2. The time of exposure necessary to bring about activation increases with increased concentration of sea water.
3. The activated eggs may extrude two, one or no polar bodies. When the exposure is such as to produce 100 per cent activation, two polar bodies are extruded on practically all the eggs, but to either side of this optimum exposure the proportion of activated eggs with no polar bodies increases. Eggs with one polar body occur in small numbers, and the single polar body is equal in size to the two polar bodies of the normal egg.
4. Only the eggs with no polar bodies divide and form embryos. Those with two polar bodies or with one polar body may sometimes produce uncleaved swimmers.
5. The eggs which extrude no polar bodies show a very poor response in other respects to the treatment. The eggs which extrude two polar bodies respond to the treatment in very much the same manner as if they had been fertilized. The fact that only the former cleave and develop is inconsistent with the view that for development to be obtained the artificially activated egg must behave like the fertilized egg in its initial response to the treatment.
6. The cleavage of the parthenogenetic egg is quite variable both in form and in time of division.

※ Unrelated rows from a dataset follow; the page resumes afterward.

(** * midi2keystroke: matching and dispatch of MIDI events to key strokes

    A shallow embedding of [midi2keystroke.py] and of the [sendKey.py]
    module it calls.  Python values that the configuration file can hold
    are the type [yaml]; Python exceptions are the type [exn]; code that
    can raise returns a [result]; code that logs, sleeps or calls into
    [sendKey] runs in the monad [M], which threads the state of the key
    injection module and the list of effects performed so far.

    Strings are ASCII text.  The text of a message is not rendered: a
    message of the log, of an exception or of [main] is kept as its format
    and its arguments.  The float [deltatime] and the wall clock that
    [MidiInputHandler.__call__] accumulates from it are left out: they are
    only printed by the debug log line. *)

From Stdlib Require Import ZArith String Ascii List Bool Lia.
From stdpp Require Import base option list gmap strings.
Import ListNotations.
Open Scope Z_scope.

(** ** Python exceptions and results *)

(** An exception is kept as its class; an [IOError] also has its message,
    since the program formats it: the file that is not found, or the
    exception that made an entry of the configuration invalid. *)
Inductive exn : Type :=
| TypeError
| ValueError
| AttributeError
| IndexError
| KeyError
| UnboundLocalError
| EOFError
| KeyboardInterrupt
| IOError (msg : message)
with message : Type :=
| NoSuchFile (filename : string)
| ConfigFileNotFound (filename : string)
| InvalidCommandSpecification (exc : exn)
| Other (text : string).

Inductive result (A : Type) : Type :=
| Ok (a : A)
| Raise (e : exn).
Arguments Ok {A} a.
Arguments Raise {A} e.

Definition rbind {A B : Type} (r : result A) (k : A -> result B) : result B :=
  match r with
  | Ok a => k a
  | Raise e => Raise e
  end.

#[global] Instance result_ret : MRet result := fun A a => Ok a.
#[global] Instance result_bind : MBind result := fun A B k r => rbind r k.
#[global] Instance result_fmap : FMap result := fun A B f r =>
  match r with
  | Ok a => Ok (f a)
  | Raise e => Raise e
  end.

(** ** Python string methods used by the program *)

Module PyStr.

(** [str.isspace] on an ASCII character: tab, line feed, vertical tab,
    form feed, carriage return, the four separators 0x1c-0x1f, space. *)
Definition is_space (c : ascii) : bool :=
  let n := nat_of_ascii c in
  ((9 <=? n)%nat && (n <=? 13)%nat) || ((28 <=? n)%nat && (n <=? 32)%nat).

Fixpoint lstrip_chars (l : list ascii) : list ascii :=
  match l with
  | c :: l' => if is_space c then lstrip_chars l' else l
  | [] => []
  end.

Definition strip_chars (l : list ascii) : list ascii :=
  rev (lstrip_chars (rev (lstrip_chars l))).

(** [s.strip()] *)
Definition strip (s : string) : string :=
  string_of_list_ascii (strip_chars (list_ascii_of_string s)).

Definition lower_char (c : ascii) : ascii :=
  let n := nat_of_ascii c in
  if ((65 <=? n)%nat && (n <=? 90)%nat) then ascii_of_nat (n + 32) else c.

7. The normal embryos are produced in very small numbers. Even when normal-looking eggs in the eight-cell stage are isolated, less than 2 per cent normal development is obtained.

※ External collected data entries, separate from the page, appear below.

Lemma group_by_pid_one_entry servers pid ports :
  group_by_pid servers = [(pid, ports)] → ∀ x, x ∈ servers → x.1 = pid.
Proof.
  intros Hg x Hx.
  assert (x.1 ∈ (group_by_pid servers).*1) as Hin.
  { apply group_fold_keys. right. apply list_elem_of_fmap. by exists x. }
  rewrite Hg in Hin. simpl in Hin. by apply list_elem_of_singleton in Hin.
Qed.

Section StopFurther.
Context `{PyBuiltins} {W : Type} `{OS W}.

Lemma kill_Forall pid s (w : W) : Forall (is_stop_event pid) (trace (kill pid s w)).
Proof. unfold kill. destruct (os_kill pid s w). by repeat constructor. Qed.

Lemma kill_unless_gone_Forall pid s (w : W) :
  Forall (is_stop_event pid) (trace (kill_unless_gone pid s w)).
Proof.
  unfold kill_unless_gone. apply bind_Forall; [apply kill_Forall|].
  intros [] w'; constructor.
Qed.

Lemma wait_gone_Forall n pid : ∀ w : W,
  Forall (is_stop_event pid) (trace (wait_gone n pid w)).
Proof.
  induction n as [|n IH]; intros w; [constructor|].
  cbn [wait_gone]. apply bind_Forall; [apply kill_Forall|].
  intros [] w'; [|constructor..].
  apply bind_Forall; [by repeat constructor|]. intros _ w''. apply IH.
Qed.

Lemma stop_pid_Forall pid ports (w : W) :
  Forall (is_stop_event pid) (trace (stop_pid pid ports w)).
Proof.
  unfold stop_pid.
  apply bind_Forall; [by repeat constructor|intros _ ?].
  apply bind_Forall; [apply kill_unless_gone_Forall|intros _ ?].
  apply bind_Forall; [apply wait_gone_Forall|intros [] ?]; [by repeat constructor|].
  apply bind_Forall; [apply kill_Forall|intros [] ?]; [|by repeat constructor..].
  apply bind_Forall; [by repeat constructor|intros _ ?].
  apply bind_Forall; [apply kill_unless_gone_Forall|intros _ ?].
  by repeat constructor.
Qed.

Lemma stop_events_quiet pid t :
  Forall (is_stop_event pid) t →
  forks t = [] ∧ probes t = [] ∧ moves t = [] ∧ requests t = [] ∧
  discoveries t = [] ∧ ∀ p s k, (p, s, k) ∈ kills t → p = pid.
Proof.
  intros Ht. split_and!;
    try (apply (quiet_projection _ (is_stop_event pid)); [by intros []|done]).
  intros p s k (e & He & Heq)%list_elem_of_omap.
  rewrite Forall_forall in Ht. specialize (Ht e He).
  destruct e; try done. simpl in Ht. by injection Heq as <- _ _.
Qed.

(** X6: when discovery returns nothing, or nothing on the port given,
    [stop] says so ("No running server detected", "No server on specified
    port"), calls [os.kill] not once and returns normally, the world being
    as the scan left it. *)
Theorem server_stop_nothing_to_stop args (w w' : W) fs servers0 :
  os_proc w = (fs, w') →
  discover_servers fs = Ret servers0 →
  filter_port (a_port args) servers0 = [] →
  server_stop args w =
    Run (Ret ()) w'
      [EvDiscover (Ret servers0);
       EvPrint (match servers0 with
                | [] => MsgNoRunning
                | _ => MsgNoServerOnPort
                end) ColorY].
Proof.
  intros Hp Hd Hf. unfold server_stop.
  rewrite M_bind_unfold, (discover_run _ _ _ Hp), Hd. cbn [outcome final trace].
  destruct servers0 as [|s0 servers0]; [done|]. by rewrite Hf.
Qed.

Lemma scan_then_stop_events pid dr t :
  Forall (is_stop_event pid) t →
  discoveries (EvDiscover dr :: t) = [dr] ∧
  forks (EvDiscover dr :: t) = [] ∧ probes (EvDiscover dr :: t) = [] ∧
  moves (EvDiscover dr :: t) = [] ∧ requests (EvDiscover dr :: t) = [] ∧
  kills (EvDiscover dr :: t) = kills t.
Proof.
  intros (Hfk & Hpr & Hmv & Hrq & Hds & _)%stop_events_quiet.
  unfold discoveries, forks, probes, moves, requests, kills in *.
  rewrite !omap_step. cbn beta iota. by rewrite Hfk, Hpr, Hmv, Hrq, Hds.
Qed.

(** X7: whatever the world does, [stop] scans once and then only prints,
    sleeps and calls [os.kill]: it never forks, probes a port, moves a file
    or sends a request; and every call of [os.kill] is on one pid, the pid
    of every pair that discovery returned for the port filter. *)
Theorem server_stop_signals_only_discovered args (w : W) :
  let r := server_stop args w in
  List.length (discoveries (trace r)) = 1%nat ∧
  forks (trace r) = [] ∧ probes (trace r) = [] ∧
  moves (trace r) = [] ∧ requests (trace r) = [] ∧
  ∀ pid s k, (pid, s, k) ∈ kills (trace r) →
    ∃ servers0,
      discoveries (trace r) = [Ret servers0] ∧
      filter_port (a_port args) servers0 ≠ [] ∧
      ∀ x, x ∈ filter_port (a_port args) servers0 → x.1 = pid.
Proof.
  intros r. unfold r, server_stop. rewrite M_bind_unfold.
  destruct (os_proc w) as [fs w'] eqn:Hp. rewrite (discover_run _ _ _ Hp).
  cbn [outcome final trace].
  destruct (discover_servers fs) as [servers0| |];
    [|split_and!; try done; by intros ? ? ? ?%elem_of_nil..].
  cbn [outcome final trace].
  destruct servers0 as [|s0 servers0];
    [split_and!; try done; by intros ? ? ? ?%elem_of_nil|].
  destruct (filter_port (a_port args) (s0 :: servers0)) as [|s servers] eqn:Hf;
    [split_and!; try done; by intros ? ? ? ?%elem_of_nil|].
  destruct (1 <? List.length (group_by_pid (s :: servers)))%nat eqn:Hlen.
  - rewrite M_bind_unfold. cbn [cprint outcome final trace].
    rewrite M_bind_unfold, print_groups_run. cbn [outcome final trace app].
    set (t := EvPrint MsgAmbiguousStop ColorY :: _).
    assert (Forall (is_stop_event 0) t ∧ kills t = []) as [Hall Hkills].
    { unfold t. split.
      - constructor; [done|]. apply Forall_app. split.
        + apply Forall_fmap, Forall_true. done.
        + destruct (a_port args); by repeat constructor.
      - pose proof (listing_kills (group_by_pid (s :: servers))) as Hlk.
        unfold kills in *. rewrite omap_step. cbn beta iota.
        rewrite omap_app, Hlk. by destruct (a_port args). }
    destruct (scan_then_stop_events 0 (Ret (s0 :: servers0)) t Hall)
      as (-> & -> & -> & -> & -> & ->).
    rewrite Hkills. split_and!; try done. by intros ? ? ? ?%elem_of_nil.
  - destruct (group_by_pid (s :: servers)) as [|[pid ports] rest] eqn:Hg;
      [by destruct (group_by_pid_cons_nonempty s servers)|].
    assert (rest = []) as ->.
    { apply Nat.ltb_ge in Hlen. destruct rest; [done|simpl in Hlen; lia]. }
    cbn [outcome final trace app].
    pose proof (stop_pid_Forall pid ports w') as Hall.
    destruct (scan_then_stop_events pid (Ret (s0 :: servers0)) _ Hall)
      as (-> & -> & -> & -> & -> & ->).
    split_and!; try done.
    intros p sg k Hin. exists (s0 :: servers0). split; [done|].
    rewrite Hf. split; [done|]. intros x Hx.
    destruct (stop_events_quiet _ _ Hall) as (_ & _ & _ & _ & _ & Hk).
    rewrite (Hk p sg k Hin). by apply (group_by_pid_one_entry _ _ _ Hg).
Qed.

(** X19: [stop] never ends through [sys.exit], and it fails in two ways
    only: the scan raised, and then nothing else was done; or the process
    refused [SIGTERM] or [SIGKILL] with [PermissionError], the refused call
    being the last action.  Whenever it returns, the scan had returned and
    the last action was a message. *)
Theorem server_stop_failure_modes args (w : W) :
  let r := server_stop args w in
  (∀ c, outcome r ≠ Exit c) ∧
  (∀ e, outcome r = Raise e →
     trace r = [EvDiscover (Raise e)] ∨
     e = PermissionError ∧
     ∃ pid s, s ≠ Sig0 ∧ last (trace r) = Some (EvKill pid s KillDenied)) ∧
  (∀ u, outcome r = Ret u →
     ∃ servers0 m c, discoveries (trace r) = [Ret servers0] ∧
                     last (trace r) = Some (EvPrint m c)).
Proof.
  intros r. unfold r, server_stop. rewrite M_bind_unfold.
  destruct (os_proc w) as [fs w'] eqn:Hp. rewrite (discover_run _ _ _ Hp).
  cbn [outcome final trace].
  destruct (discover_servers fs) as [servers0|c|e] eqn:Hd;
    [|by destruct (discover_servers_no_exit fs c)
     |split_and!; [done| |done]; intros ? [= <-]; by left].
  cbn [outcome final trace].
  destruct servers0 as [|s0 servers0];
    [cbn; split_and!; [done|done|]; intros _ _; by eexists _, _, _|].
  destruct (filter_port (a_port args) (s0 :: servers0)) as [|s servers] eqn:Hf;
    [cbn; split_and!; [done|done|]; intros _ _; by eexists _, _, _|].
  destruct (1 <? List.length (group_by_pid (s :: servers)))%nat eqn:Hlen.
  - rewrite M_bind_unfold. cbn [cprint outcome final trace].
    rewrite M_bind_unfold, print_groups_run. cbn [outcome final trace app].
    destruct (group_by_pid (s :: servers)) as [|g grouped _] eqn:Hg
      using rev_ind; [by destruct (group_by_pid_cons_nonempty s servers)|].
    assert (∃ m c, last (EvDiscover (Ret (s0 :: servers0)) ::
                         EvPrint MsgAmbiguousStop ColorY ::
                         (listing_line <$> grouped ++ [g]) ++
                         trace (match a_port args with
                                | Some _ => M_ret ()
                                | None => cprint MsgHintPort ColorC
                                end w')) = Some (EvPrint m c)) as (m & c & Hlast).
    { rewrite fmap_app. destruct g as [spid pl].
      destruct (a_port args); cbn [M_ret cprint trace fmap list_fmap listing_line].
      - rewrite app_nil_r, !last_cons, last_snoc. eauto.
      - rewrite !last_cons, last_app. cbn. eauto. }
    assert (outcome (match a_port args with
                     | Some _ => M_ret ()
                     | None => cprint MsgHintPort ColorC
                     end w') = Ret ()) as Hout by by destruct (a_port args).
    rewrite Hout. split_and!; [done|done|].
    intros _ _. exists (s0 :: servers0), m, c. split; [|done].
    unfold discoveries. rewrite !omap_step. cbn beta iota.
    rewrite omap_app.
    pose proof (quiet_projection
                  (λ e, match e with EvDiscover r => Some r | _ => None end)
                  (is_stop_event 0)) as Hq.
    rewrite !Hq; [done|by intros []| |by intros []|].
    + destruct (a_port args); by repeat constructor.
    + apply Forall_fmap, Forall_true. done.
  - destruct (group_by_pid (s :: servers)) as [|[pid ports] rest] eqn:Hg;
      [by destruct (group_by_pid_cons_nonempty s servers)|].
    cbn [outcome final trace app].
    pose proof (stop_pid_Forall pid ports w') as Hall.
    destruct (scan_then_stop_events pid (Ret (s0 :: servers0)) _ Hall)
      as (Hdisc & _).
    destruct (stop_pid_run pid ports w') as (k0 & tail & Ht & Hdenied & Hshape).
    rewrite Hdisc. rewrite Ht in *.
    assert (k0 = KillDenied ∨ k0 ≠ KillDenied) as [->|Hk0]
      by (destruct k0; auto).
    { destruct (Hdenied eq_refl) as [-> ->].
      split_and!; [done| |done].
      intros e [= <-]. right. split; [done|]. by exists pid, SIGTERM. }
    destruct (Hshape Hk0) as [(j & g & _ & _ & -> & ->)|(k & -> & ->)].
    + split_and!; [done|done|]. intros _ _.
      exists (s0 :: servers0), MsgStopped, ColorG. split; [done|].
      rewrite !last_cons, last_app. done.
    + destruct k.
      * split_and!; [done|done|]. intros _ _.
        exists (s0 :: servers0), MsgStopped, ColorG. split; [done|].
        rewrite !last_cons, !last_app. done.
      * split_and!; [done|done|]. intros _ _.
        exists (s0 :: servers0), MsgStopped, ColorG. split; [done|].
        rewrite !last_cons, !last_app. done.
      * split_and!; [done| |done]. intros e [= <-]. right. split; [done|].
        exists pid, SIGKILL. split; [done|].
        rewrite !last_cons, !last_app. done.
Qed.

End StopFurther.

(** ** status *)

Lemma StronglySorted_filter_keep {A} (R : relation A) (P : A → Prop)
    `{∀ x, Decision (P x)} l :
  StronglySorted R l → StronglySorted R (filter P l).
Proof.
  induction 1 as [|x l Hl IH Hx]; [constructor|].
  rewrite filter_cons. destruct (decide (P x)); [|done].
  constructor; [done|]. apply Forall_forall.
  intros y [_ Hy]%list_elem_of_filter. rewrite Forall_forall in Hx. by apply Hx.
Qed.

Lemma listing_requests grouped : requests (listing_line <$> grouped) = [].
Proof. by induction grouped. Qed.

8. Among the abnormal embryos produced by the parthenogenetic ally activated eggs, a number of larvæ are found that may be classified in a radially symmetrical group. Such embryos may have the form of hollow blastulæ, early gastrulæ, or late gastrulæ, and their development ends without the appearance of bilateral symmetry.
9. The indentation of the unfertilized egg is found to mark the pole, and with respect to that point the polarity of the artificially activated egg is found to remain unchanged.
10. The first cleavage plane is found to pass through the entrance point of the sperm in 71 per cent of the cases. It may be concluded from this that the sperm is instrumental in determining the plane of bilateral symmetry.
11. It is suggested that in the absence of a localized external agent such as the sperm, it is a matter of chance whether the establishment of bilateral symmetry and other processes associated with the orientation of the embryo may be effected. This would account for the low percentage of normal development and the presence of radially symmetrical embryos.